↓

Definition set_initial_value (number_transform : number_transform) (property : dict)
           (streamlit_kwargs : dict) : outcome dict :=
  if negb (is_None (dict_get_default "default" property)) then
    let? v := apply_transform number_transform (dict_get_default "default" property) in
    Ok (dict_set "value" v streamlit_kwargs)
  else if dict_mem "min_value" streamlit_kwargs then
    Ok (dict_set "value" (dict_get_default "min_value" streamlit_kwargs) streamlit_kwargs)
  else
    match number_transform with
    | transform_int => Ok (dict_set "value" (VInt 0) streamlit_kwargs)
    | transform_float =>
        let? step := py_getitem (VDict streamlit_kwargs) "step" in
        let? v := apply_transform number_transform step in
        Ok (dict_set "value" v streamlit_kwargs)
    end.

(** The keyword arguments [_render_single_number_input] builds, from the
    default ones. *)
Definition number_input_kwargs (property : dict) (streamlit_kwargs : dict)
  : outcome dict :=
  let number_transform := number_transform_of property in
  let streamlit_kwargs :=
    match number_transform with
    | transform_float => dict_set "format" (VStr "%f") streamlit_kwargs
    | transform_int => streamlit_kwargs
    end in
  let? streamlit_kwargs := set_step number_transform property streamlit_kwargs in
  let? streamlit_kwargs := set_min_value number_transform property streamlit_kwargs in
  let? streamlit_kwargs := set_max_value number_transform property streamlit_kwargs in
  set_initial_value number_transform property streamlit_kwargs.

Definition _render_single_number_input (streamlit_app : st_app) (key : string)
           (property : dict) : prog value :=
  streamlit_kwargs <- _get_default_streamlit_input_kwargs key property ;;
  streamlit_kwargs <- lift (number_input_kwargs property streamlit_kwargs) ;;
  if dict_mem "min_value" streamlit_kwargs && dict_mem "max_value" streamlit_kwargs
  then widget streamlit_app "slider" [] streamlit_kwargs
  else widget streamlit_app "number_input" [] streamlit_kwargs.

(** The renderers that descend into a schema call [_render_property]
    again; [render] stands for that call. *)
Section Descend.

Variable render : st_app -> string -> dict -> prog value.

Definition with_fallback_title (property_key : string) (property : dict) : dict :=
  if negb (truthy (dict_get_default "title" property))
  then dict_set "title" (VStr (name_to_title property_key)) property
  else property.

Definition _render_object_input (streamlit_app : st_app) (key : string)
           (property : value) : prog value :=
  properties <- lift (py_getitem property "properties") ;;
  keys <- lift (py_iter properties) ;;
  object_inputs <-
    foldM (fun (object_inputs : dict) property_key =>
             match property_key with
             | VStr property_key =>
                 p <- lift (py_getitem properties property_key) ;;
                 property <- lift (as_dict p) ;;
                 let property := with_fallback_title property_key property in
                 let full_key := key ++ "." ++ property_key in
                 v <- render streamlit_app full_key property ;;
                 Ret (dict_set property_key v object_inputs)
             | _ => Raise (Exn TypeError "indices must be integers")
             end)
          keys [] ;;
  Ret (VDict object_inputs).

Definition _render_single_reference (streamlit_app : st_app) (key : string)
           (property : dict) : prog value :=
  reference_item <- lift (get_single_reference_item property (_schema_references self)) ;;
  reference_item <- lift (as_dict reference_item) ;;
  render streamlit_app key reference_item.

Definition _render_single_object_input (streamlit_app : st_app) (key : string)
           (property : dict) : prog value :=
  let title := dict_get_default "title" property in
  widget streamlit_app "subheader" [title] [] ;;
  when (truthy (dict_get_default "description" property))
       (widget streamlit_app "markdown" [dict_get_default "description" property] []) ;;
  object_reference <- lift (get_single_reference_item property (_schema_references self)) ;;
  _render_object_input streamlit_app key object_reference.

(** The buttons under a list: [Clear Items] empties it, [Add Item] appends
    [item] when [addable]. [aliased] tells that [current_list] is the list
    inside the session's input data, not a new one. *)
Definition clear_or_add (streamlit_app : st_app) (key : string)
           (aliased : bool) (current_list : value) (item : value) (addable : bool)
  : prog value :=
  cm <- widget streamlit_app "beta_container" [] [] ;;
  with_ cm
    (cols <- widget streamlit_app "beta_columns" [VList [VInt 1; VInt 2]] [] ;;
     '(clear_col, add_col) <- lift (unpack2 cols) ;;
     cleared <-
       with_ clear_col
         (widget streamlit_app "button" [VStr "Clear Items"]
            [("key", VStr (key ++ "-clear-items"))]) ;;
     let current_list := if truthy cleared then VList [] else current_list in
     with_ add_col
       (pressed <- widget streamlit_app "button" [VStr "Add Item"]
                     [("key", VStr (key ++ "-add-item"))] ;;
        if truthy pressed && addable then
          current_list' <- lift (py_append current_list item) ;;
          (if aliased && negb (truthy cleared)
           then update_stored key current_list'
           else Ret tt) ;;
          Ret current_list'
        else Ret current_list)).

Definition _render_property_list_input (streamlit_app : st_app) (key : string)
           (property : dict) : prog value :=
  widget streamlit_app "subheader" [dict_get_default "title" property] [] ;;
  when (truthy (dict_get_default "description" property))
       (widget streamlit_app "markdown" [dict_get_default "description" property] []) ;;
  widget streamlit_app "markdown" [VStr "---"] [] ;;
  stored <- _get_value key ;;
  items <- lift (py_getitem (VDict property) "items") ;;
  type <- lift (py_getitem items "type") ;;
  new_value <- new_value_input streamlit_app key type ;;
  widget streamlit_app "markdown" [VStr "---"] [] ;;
  let current_list := if truthy stored then stored else VList [] in
  current_list <-
    clear_or_add streamlit_app key (truthy stored) current_list new_value
      (negb (is_None new_value)) ;;
  widget streamlit_app "write" [current_list] [] ;;
  Ret current_list.

Definition _render_object_list_input (streamlit_app : st_app) (key : string)
           (property : dict) : prog value :=
  widget streamlit_app "subheader" [dict_get_default "title" property] [] ;;
  when (truthy (dict_get_default "description" property))
       (widget streamlit_app "markdown" [dict_get_default "description" property] []) ;;
  widget streamlit_app "markdown" [VStr "---"] [] ;;
  stored <- _get_value key ;;
  items <- lift (py_getitem (VDict property) "items") ;;
  ref <- lift (py_getitem items "$ref") ;;
  object_reference <- lift (resolve_reference ref (_schema_references self)) ;;
  input_data <- _render_object_input streamlit_app key object_reference ;;
  widget streamlit_app "markdown" [VStr "---"] [] ;;
  current_list <- (if truthy stored then view_stored key stored else Ret (VList [])) ;;
  current_list <-
    clear_or_add streamlit_app key (truthy stored) current_list input_data
      (truthy input_data) ;;
  widget streamlit_app "write" [current_list] [] ;;
  Ret current_list.

End Descend.

(** [fuel] bounds the depth of the calls of [_render_property] into
    itself, as the interpreter's recursion limit does. *)
Fixpoint _render_property (fuel : nat) (streamlit_app : st_app) (key : string)
         (property : dict) : prog value :=
  match fuel with
  | O => Raise (Exn RecursionError "maximum recursion depth exceeded")
  | S fuel =>
      if is_single_enum_property property (_schema_references self) then
        _render_single_enum_input streamlit_app key property
      else if is_multi_enum_property property (_schema_references self) then
        _render_multi_enum_input streamlit_app key property
      else if is_single_file_property property then
        _render_single_file_input streamlit_app key property
      else if is_multi_file_property property then
        _render_multi_file_input streamlit_app key property
      else if is_single_datetime_property property then
        _render_single_datetime_input streamlit_app key property
      else if is_single_boolean_property property then
        _render_single_boolean_input streamlit_app key property
      else if is_single_dict_property property then
        _render_single_dict_input streamlit_app key property
      else if is_single_number_property property then
        _render_single_number_input streamlit_app key property
      else if is_single_string_property property then
        _render_single_string_input streamlit_app key property
      else if is_single_object property (_schema_references self) then
        _render_single_object_input (_render_property fuel) streamlit_app key property
      else if is_object_list_property property (_schema_references self) then
        _render_object_list_input (_render_property fuel) streamlit_app key property
      else if is_property_list property then
        _render_property_list_input streamlit_app key property
      else if is_single_reference property then
        _render_single_reference (_render_property fuel) streamlit_app key property
      else
        widget streamlit_app "warning"
          [VStr ("The type of the following property is currently not supported: "
                 ++ py_str (dict_get_default "title" property))] [] ;;
        Raise (Exn Exception "Unsupported property")
  end.

(** What the loop of [render_ui] does under [try] for one key. *)
Definition render_and_store (fuel : nat) (streamlit_app : st_app)
           (property_key : string) (property : dict) : prog unit :=
  v <- _render_property fuel streamlit_app property_key property ;;
  _store_value property_key v.

(** One turn of the loop of [render_ui]. *)
Definition render_ui_property (fuel : nat) (required_properties : value)
           (property_key : string) : prog unit :=
  p <- lift (py_getitem (_schema_properties self) property_key) ;;
  property <- lift (as_dict p) ;;
  let property := with_fallback_title property_key property in
  required <- lift (py_contains required_properties property_key) ;;
  let streamlit_app := if (required : bool) then St else Sidebar in
  try_except
    (render_and_store fuel streamlit_app property_key property)
    (fun _ => Ret tt).

(** The [for] loop of [render_ui] over the given keys. *)
Definition render_ui_loop (fuel : nat) (required_properties : value)
           (keys : list string) : prog unit :=
  foldM (fun _ property_key => render_ui_property fuel required_properties property_key)
        keys tt.

(** [self._input_class.schema(by_alias=True).get("required", [])] *)
Definition required_properties_of : value :=
  match dict_get "required" (schema (_input_class self)) with
  | Some v => v
  | None => VList []
  end.

Definition InputUI_render_ui (fuel : nat) : prog unit :=
  match render_input_ui (_input_class self) with
  | Some render =>
      Get (fun s =>
        m <- render St (input_data s) ;;
        d <- lift (model_dict m) ;;
        Get (fun s' => Put (set_input_data s' d) (Ret tt)))
  | None =>
      let required_properties := required_properties_of in
      properties <- lift (as_dict (_schema_properties self)) ;;
      render_ui_loop fuel required_properties (dict_keys properties)
  end.

End WithSelf.

(* ------------------------------------------------------------------ *)
(** *** OutputUI *)

Record OutputUI := {
  _output_data : value;
  _input_data : value
}.

Definition is_model (x : value) : bool :=
  match x with
  | VModel _ _ => true
  | _ => false
  end.

Definition is_list (x : value) : bool :=
  match x with
  | VList _ => true
  | _ => false
  end.

(** [x.__dict__] of a model instance *)
Definition model_fields (x : value) : outcome dict :=
  match x with
  | VModel _ fields => Ok fields
  | _ => Err (Exn AttributeError "__dict__")
  end.

Definition subheader_and_description (streamlit : st_app) (property_schema : dict)
  : prog unit :=
  widget streamlit "subheader" [dict_get_default "title" property_schema] [] ;;
  when (truthy (dict_get_default "description" property_schema))
       (widget streamlit "markdown" [dict_get_default "description" property_schema] []).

↑

_About this task_
Provide the count of lines in the entries above that hold the word "addable", and leave out everything else.

_Answer box_
3